Lindsay: Let’s move onto your film, eXtinction, which has received favorable reviews. I understand you drew inspiration from several places including Fricke’s Koyaanisqatsi, a speech you’ve frequently given on how rapidly elements of our biosphere are disappearing, and your late mentor, Tom Eisner. Why did you create this film?
Summer Rayne: The crux of the film helps to showcase that the most pressing environmental issues are not happening thousands of years from now, but happening within a lifetime – and more specifically on the timeline of a young woman’s life – from birth to death. It helps the viewer really quantify what we we stand to lose. It was a cathartic film to embark on.
In so many ways I needed to create this film for me. So much in my life was coming to a head that I needed some creative, emotional release. Tom passed the same day we started shooting the film, but I had reached out to him a few weeks prior, asking to see him. He was suffering from Parkinson’s and said he was “out of commission but by some miracle he would come and see me.” We never reached that moment of opportunity. It was the first time in my life that I felt loss. That sense of loss – as well as a sense of hope – is expressed throughout the film. The film would have been made whether Tom passed or not – but the attentiveness and relevance for me changed quite significantly after his passing.
Lindsay: How were you able to strike a balance in the film between conveying a message of hope to viewers, and also relaying the truth of our world’s health, which is somewhat depressing?
Summer Rayne: Admittedly the film is not overly optimistic but it uplifts the viewer at the end of the film. It recognizes that we will experience loss in our life, but we also have the opportunity to conserve what we love. The truth that we – as humans – have a choice – is a message of hope.
Summer Rayne in eXtinction.
Lindsay: What was the most thrilling aspect of making eXtinction?
Summer Rayne: Seeing it come together and working with an incredibly talented and overly generous team of people. The first showing of the film in New York was a very emotional, heartwarming experience.
Lindsay: It seems as though you always have a lot going on all at once, and you’re a shrewd businesswoman.
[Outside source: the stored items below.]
Lemma makeId_overflow_wraps_witness :
  exists g',
    makeId (snd (makeId None (fun _ => 63) 1000)) (fun _ => 9) 1000
    = (Ok (timeStamp 1000 ++ codes "000000000000"), g')
    /\ slots g' = numeric (replicate 12 0)
    /\ lastTime (ensure_init g') = 1000
    /\ lastRandChars (ensure_init g') !! (-1)
       = Some (add1 (to_number
            (lastRandChars (ensure_init (snd (makeId None (fun _ => 63) 1000)))
               !! (-1)))).
Proof.
  apply (makeId_overflow_wraps (snd (makeId None (fun _ => 63) 1000))
           (fun _ => 9) 1000).
  - lia.
  - vm_compute. reflexivity.
  - vm_compute. reflexivity.
Defined.

(** *** [requestChat] and the shared generator *)

Lemma redraw_slots (rnd : nat -> Z) (m : gmap Z jsnum) :
  view 12 (redraw rnd m) = numeric (map rnd (seq 0 12)).
Proof.
  unfold view, numeric. rewrite map_map. apply map_ext_in.
  intros i Hi. apply in_seq in Hi. apply redraw_slot. lia.
Qed.

End MakeId.

(** ** The handler table *)

Section EmitFacts.

Import FirebaseClient.

Context {P U : Type}.
Variable inherited : jsstring -> bool.
Variable call : nat -> P -> hub U -> hub U * option exn.

Lemma emitLoop_runs (eventName : jsstring) (argument : P) (l : list nat) :
  (forall cb p w, _handlers (fst (call cb p w)) !! eventName
                  = _handlers w !! eventName) ->
  forall fuel i w calls,
    _handlers w !! eventName = Some l ->
    (length l - i < fuel)%nat ->
    emitLoop call fuel eventName argument i w calls
    = Some (runUntilThrow call (drop i l) argument w calls).
Proof.
  intros Hframe. induction fuel as [|fuel IH]; intros i w calls Hl Hfuel; [lia|].
  cbn [emitLoop]. rewrite Hl. change (default [] (Some l)) with l.
  destruct (l !! i) as [cb|] eqn:Hi.
  - rewrite (drop_S _ _ _ Hi). cbn [runUntilThrow].
    pose proof (Hframe cb argument w) as Hf.
    destruct (call cb argument w) as [w' thrown]. cbn [fst] in Hf.
    destruct thrown; [reflexivity|].
    apply IH; [rewrite Hf; exact Hl|].
    apply lookup_lt_Some in Hi. lia.
  - apply lookup_ge_None in Hi. rewrite drop_ge by exact Hi. reflexivity.
Qed.
(** function checkBlockDelay(sheet, nodes): the reference height is read
    from cell C1 instead of being computed from the rows. *)
Definition checkBlockDelay (nodes : list Node) : M unit :=
  maxHeight <- getC1 ;;
  threshold <- getG1 ;;
  if negb (JS.truthyNum maxHeight) || negb (JS.truthyNum threshold) then
    log "基準ブロック高またはしきい値が設定されていません"
  else
    let minAcceptableHeight := default 0 maxHeight - default 0 threshold in
    forEach nodes (fun node =>
      currentHeight <- getValue (n_row node) BLOCK_HEIGHT ;;
      if JS.truthyNum currentHeight
         && (default 0 currentHeight <? minAcceptableHeight) then
        (setNodeError (n_row node) STATUS_TYPES.DELAY ERROR_TYPES.BLOCK_DELAY ;;;
         log (n_url node +:+ ": ブロック遅延検出 ("
              +:+ JS.toString (default 0 currentHeight) +:+ " < "
              +:+ JS.toString minAcceptableHeight +:+ ")"))
      else ret tt).

(** function sendSlackNotification(message) *)
Definition sendSlackNotification (message : Text) : M unit :=
  webhookUrl <- getProperty "SLACK_WEBHOOK_URL" ;;
  token <- getProperty "SLACK_TOKEN" ;;
  channel <- getProperty "SLACK_CHANNEL" ;;
  if negb (JS.truthyOpt webhookUrl)
     && (negb (JS.truthyOpt token) || negb (JS.truthyOpt channel)) then
    log "Slack設定が不完全です。通知をスキップします。"
  else
    ((if JS.truthyOpt webhookUrl then
        transport (PostWebhook (default "" webhookUrl) message)
      else if JS.truthyOpt token && JS.truthyOpt channel then
        transport (PostBotApi (default "" token) (default "" channel) message)
      else ret tt) ;;;
     log "Slack通知送信完了").
(** X14. A url in which the service finds a video id is always saved with
    the canonical thumbnail of that id, with or without network. *)
Theorem handleSaveItem_thumbnail :
  forall (b : App.Browser) (urlArg tagArg : option jsstring) (p : App.Popup)
         (videoUrl i : jsstring),
    videoUrl
    = App.orString (match urlArg with Some u => u | None => [] end)
        (App.newUrl p) ->
    getYouTubeID videoUrl = Ok (Some i) ->
    exists p' item,
      App.handleSaveItem b urlArg tagArg p = Ok p' /\
      App.items p' = item :: App.items p /\
      App.url item = videoUrl /\
      App.thumbnail item
      = VStr (lit "https://img.youtube.com/vi/" ++ i ++ lit "/mqdefault.jpg").
Proof.
  intros b urlArg tagArg p videoUrl i Hurl Hi.
  destruct (App_getYouTubeID_covers videoUrl i Hi) as (j & Hj).
  destruct (getYouTubePlaylistID_total videoUrl) as (pl & Hpl).
  assert (Hne : videoUrl <> []).
  { intros ->. vm_compute in Hi. discriminate. }
  destruct (handleSaveItem_run b urlArg tagArg p videoUrl _ (Some j) pl
              Hurl eq_refl Hne Hj Hpl ltac:(left; discriminate))
    as (r & w' & p' & E & H & Hitems & _).
  eexists p', _. split; [exact H|]. split; [exact Hitems|].
  split; [reflexivity|]. cbn [App.thumbnail].
  apply (fetchVideoData_thumbnail_of_id (App.host b) videoUrl i (App.net p) w' r
           Hi E).
Qed.

Lemma handleSaveItem_thumbnail_witness :
  exists p' item,
    App.handleSaveItem (browserOf (answeringStatus 500)) None None
      (popupWith [] (lit "https://www.youtube.com/watch?v=dQw4w9WgXcQ"))
    = Ok p' /\
    App.items p' = item :: [] /\
    App.url item = lit "https://www.youtube.com/watch?v=dQw4w9WgXcQ" /\
    App.thumbnail item
    = VStr (lit "https://img.youtube.com/vi/" ++ lit "dQw4w9WgXcQ"
              ++ lit "/mqdefault.jpg").
Proof.
  apply (handleSaveItem_thumbnail (browserOf (answeringStatus 500)) None None
           (popupWith [] (lit "https://www.youtube.com/watch?v=dQw4w9WgXcQ"))
           (lit "https://www.youtube.com/watch?v=dQw4w9WgXcQ")
           (lit "dQw4w9WgXcQ") eq_refl).
  vm_compute. reflexivity.
Defined.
How do you prioritize and remain focused on what you’re working on in the moment?
Summer Rayne: I get pulled in a lot of directions at times and it often requires me to delegate responsibilities to refocus.
And every six months I have a routine of asking myself what I really want to be doing with my life and what I’d like to accomplish for the remainder of the year. It’s like a personal and professional spring cleaning. It’s a great exercise to not only stay on the right track but to also ensure your optimal performance.
Lindsay: You’re human, and I’d imagine that even you have had your setbacks at times. What’s a great life lesson you’ve learned?
Summer Rayne: I’ve learned a number of great life lessons: One is to operate from a point of strength, not a point of desperation. Even when you think you don’t have options and you’re in a corner, you often do – they just may be more obscure or a bit more challenging to achieve.
Lindsay: Any fun new projects in the works?
Summer Rayne: I’m building a vertical garden and green wall in my home in Brooklyn . . . starting this weekend. You can say it’s to clear out past preoccupations. Totally psyched. And obviously a project that is closer to home. Not as grandiose or far-reaching as my other projects, but one that is no doubt personally gratifying.
Lindsay: Bugs really creep me out, and you’re a huge bug lover. I discovered my first cockroach in my apartment a couple of weeks ago and I ran away from it. At one moment I thought to myself: “Summer Rayne would totally pick this guy up right now.”
Summer Rayne: On the contrary…if it were an American or German cockroach, I’d smash it with the nearest shoe…If it were one of my Madagascar hissing cockroaches, I’d lovingly scoop it up and place it back in his or her terrarium.